E invece, no, ho osato: “Professore, mi spieghi, come siete riusciti, tecnicamente parlando, a ottenere un simile risultato”? Lui mi ha guardato per qualche istante con l’aria che ha Mike Tyson quando viene sfidato a fare a botte da Woody Allen poi, visto che avevo messo su il sorriso più intelligente del mio ridotto arsenale, ha tirato un sospiro ed è partito: “Allora, noi abbiamo semplicemente bloccato il recettore ACE2 utilizzando un aptamero di DNA, cioè un breve filamento oligonucleotidico che è capace di legarsi in modo specifico al residuo K353 di ACE2, rendendolo inaccessibile alla proteina spike”. Dal sorriso alla faccia da ebete il passo è stato brevissimo, cioè i circa dieci secondi che il prof. ha impiegato a completare la frase: per fortuna, siccome lui è una persona intelligente e io non manco di autoironia, ci siamo fatti una risata e mi sono accontentato della storiella della “porta sbarrata al coronavirus” che non era poi così male.
Però poi dopo, con più calma, ho pensato che fosse giusto mettere per iscritto qualche considerazione su questa chiacchierata e su come questa piccola esperienza si inserisca nel quadro della quotidiana battaglia anti scientifica di strati marginali, ma chiassosi, della popolazione italiana.
Se invece che provare a capire sul piano tecnico, quindi più in profondità, la portata della scoperta di Reggiani io avessi provato a contestarlo, cosa sarebbe successo?
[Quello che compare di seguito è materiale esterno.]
(** A first load through the hooks, whichever resolver it takes. *)
Lemma import_miss options md fs args store m :
  import (plugin_setup options md true empty_build) (node_world cwd sass fs) args = Some m →
  entry_at store (resolveDir args) (path args) = None →
  run m store =
  let w := node_world cwd sass fs in
  let largs := load_args (resolve_callback args) in
  match resolver_of options w args with
  | Throw e => (Throw e, with_group store largs)
  | Normal file =>
      match transform options md w file (typeOf options args) with
      | Throw e => (Throw e, with_group store largs)
      | Normal r =>
          match stat_sync cwd fs file with
          | Throw e => (Throw e, with_group store largs)
          | Normal mtime =>
              (Normal r, store_entry store largs
                 {| filename := file; type := typeOf options args; mtimeMs := mtime;
                    result := r |})
          end
      end
  end.
Proof.
  intros Hm He. rewrite (import_resolver _ _ _ _ _ _ Hm). unfold load_callback.
  rewrite cached_unfold. cbv zeta. unfold entry_of. simpl. by rewrite He.
Qed.

(** ** Properties *)

(** A module is looked up from the resolve directory of the import
    first: what is found in the [node_modules] of that directory or of a
    directory above it is the answer, whatever the include paths are, and
    the include paths are tried, in their order, only when nothing is found
    there. *)
Theorem requireResolve_order options fs args :
  is_absolute (path args) = false →
  requireResolve options (node_world cwd sass fs) args =
  match first_file fs (candidates cwd (path args) [resolveDir args]) with
  | Some file => Normal file
  | None => require_resolve_node cwd fs (path args) (default [] (opt_includePaths options))
  end.
Proof.
  intros Ha. unfold requireResolve, lookup_paths. simpl. unfold require_resolve_node.
  replace (match opt_includePaths options with
           | Some includePaths => resolveDir args :: includePaths
           | None => [resolveDir args]
           end) with ([resolveDir args] ++ default [] (opt_includePaths options))
    by by destruct (opt_includePaths options).
  rewrite candidates_app, first_file_app by done. by destruct (first_file fs (candidates _ _ [_])).
Qed.

(** C28.  An import that starts with [./] or [../] and ends in [.scss],
    [.sass] or [.css], of a file that is there and not yet in the cache: the
    hooks take it, and it returns the text of the file (for [.css]) or what
    the compiler makes of it (otherwise), packaged for the type of the
    request; when it returns, the cache holds the file, the type, the
    modification time of the file and the result under the resolve directory
    and the path of the import. *)
Theorem import_relative_on_node options md fs args store mtime text :
  is_relative (path args) = true → is_stylesheet (path args) = true →
  entry_at store (resolveDir args) (path args) = None →
  fs !! posix_resolve cwd (resolveDir args) (path args) = Some (mtime, text) →
  let file := posix_resolve cwd (resolveDir args) (path args) in
  ∃ m, import (plugin_setup options md true empty_build) (node_world cwd sass fs) args = Some m ∧
       (run m store).1 =
         cmap (package file (typeOf options args))
              (if endsWith file ".css" then Normal text
               else sass fs (sass_call options md file)) ∧
       ∀ r, (run m store).1 = Normal r →
            entry_at (run m store).2 (resolveDir args) (path args) =
            Some {| filename := file; type := typeOf options args; mtimeMs := mtime;
                    result := r |}.
Proof.
  intros Hrel Hs He Hf file. change (fs !! file = Some (mtime, text)) in Hf.
  pose proof (import_setup options md true (node_world cwd sass fs) args) as Him.
  cbv zeta in Him. rewrite Hs, Hrel in Him. eexists. split; [exact Him|].
  rewrite (import_miss _ _ _ _ _ _ Him He). cbv zeta. unfold resolver_of. rewrite Hrel.
  change (pathResolve args) with file.
  assert (locate cwd file = file) as Hl by apply locate_resolved.
  rewrite (transform_on_node _ _ _ _ _ _ _ Hf Hl). unfold stat_sync. rewrite Hl, Hf. simpl.
  destruct (if endsWith file ".css" then _ else _) as [css|e]; simpl; [|done].
  split; [done|]. intros r [= <-].
  exact (entry_of_store_entry store (load_args (resolve_callback args)) _).
Qed.

(** An import of a module that ends in [.scss], [.sass] or [.css] and
    is not yet in the cache: the hooks take it, and it returns the transform
    of the first candidate that is a file, the [node_modules] above the
    resolve directory first and those above the include paths after, or it
    throws a resolution error when no candidate is a file. *)
Theorem import_module_on_node options md fs args store :
  is_relative (path args) = false → is_stylesheet (path args) = true →
  entry_at store (resolveDir args) (path args) = None →
  ∃ m, import (plugin_setup options md true empty_build) (node_world cwd sass fs) args = Some m ∧
       (run m store).1 =
       match first_file fs (candidates cwd (path args)
                              (resolveDir args :: default [] (opt_includePaths options))) with
       | Some file => transform options md (node_world cwd sass fs) file (typeOf options args)
       | None => Throw (ResolutionError (path args))
       end.
Proof.
  intros Hrel Hs He.
  pose proof (import_setup options md true (node_world cwd sass fs) args) as Him.
  pose proof (relative_or_other (path args)) as Ho. rewrite Hrel in Ho. simpl in Ho.
  cbv zeta in Him. rewrite Hs, Hrel, Ho in Him by (apply is_stylesheet_length in Hs; lia).
  eexists. split; [exact Him|].
  rewrite (import_miss _ _ _ _ _ _ Him He). cbv zeta. unfold resolver_of. rewrite Hrel.
  unfold requireResolve, lookup_paths. simpl. unfold require_resolve_node.
  replace (match opt_includePaths options with
           | Some includePaths => resolveDir args :: includePaths
           | None => [resolveDir args]
           end) with (resolveDir args :: default [] (opt_includePaths options))
    by by destruct (opt_includePaths options).
  destruct (first_file fs _) as [file|] eqn:Hfile; simpl; [|done].
  destruct (transform _ _ _ _ _) as [r|e]; [|done].
  apply first_file_Some in Hfile as (i & Hi & [[mtime text] Hf] & _).
  pose proof (Forall_lookup_1 _ _ _ _ (candidates_located cwd _ _) Hi) as Hl.
  unfold stat_sync. simpl in Hl. by rewrite Hl, Hf.
Qed.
A cosa mi sarei potuto appigliare io, bestia immonda della medicina, per sopraffarlo nella disputa? E lui, cosa avrebbe pensato della mia meschinità?
Credo che sia ciò che pensano, quotidianamente, i medici italiani che ascoltano giornalisti, opinionisti, portuali e altra varia umanità azzuffarsi attorno a tematiche di cui ignorano tutto: non sanno nulla di nulla, non distinguono un virus da un portapenne, eppure si esprimono con tronfia sicumera, parlano di diritti, di bambini, di titoli anticorpali e altre simili amenità. Se prendessero una sola pagina del più semplice tra i libri di medicina (supponiamo che ce ne sia uno) si farebbero scoppiare la testa per comprendere tre frasi di senso compiuto. Che cosa ci ha portati a essere così?
Ora è arrivato il super green pass e sono sicuro che da oggi (anche sotto questo articolo quando sarà postato su Facebook, anche se ho cercato di ingannarvi con un titolo fuorviante, tanto nessuno va oltre il titolo prima di lasciare il commento), ci saranno tonnellate di proteste contro l’incredibile ingiustizia che viene perpetrata alla libertà di scelta dei singoli cittadini.
Per questo voglio raccontarvi, ma questo giuro che è breve, un aneddoto che ha a che fare con la libertà di scelta. Genova, ospedale Galliera, fine gennaio del 2020: dopo qualche ora di anticamera, con un febbrone da cavallo trovo posto su una poltrona interna al pronto soccorso. Sono bianco come un cencio, buttato li come uno straccio: a un certo punto, in modo del tutto casuale, incrocio lo sguardo del dott. Giovanni Cassola, infettivologo dell’ospedale che avevo frequentato per qualche intervista. “Cantile, cosa ci fa qui”? Gli spiego che ho febbre alta e sto aspettando gli esami. Sparisce e torna dopo poco: “I suoi valori sono molto sballati, dobbiamo ricoverarla”. Io, stupito: “Doc, non sono mai stato in ospedale in vita mia”. E lui: “Si fidi”.
Eccola la parola magica: fiducia. Fiducia in quelli che hanno studiato così tanto che ora sanno cosa sia un aptamero, fiducia in chi davvero è in grado valutare i nostri titoli anticorpali, in chi cerca di salvare vite umane giorno dopo giorno. Fate finta di essere senza respiro, spaesati tra le barelle, confusi per la febbre: la fiducia è l’ultima cosa che vi resta. E’ preziosa, fatene buon uso.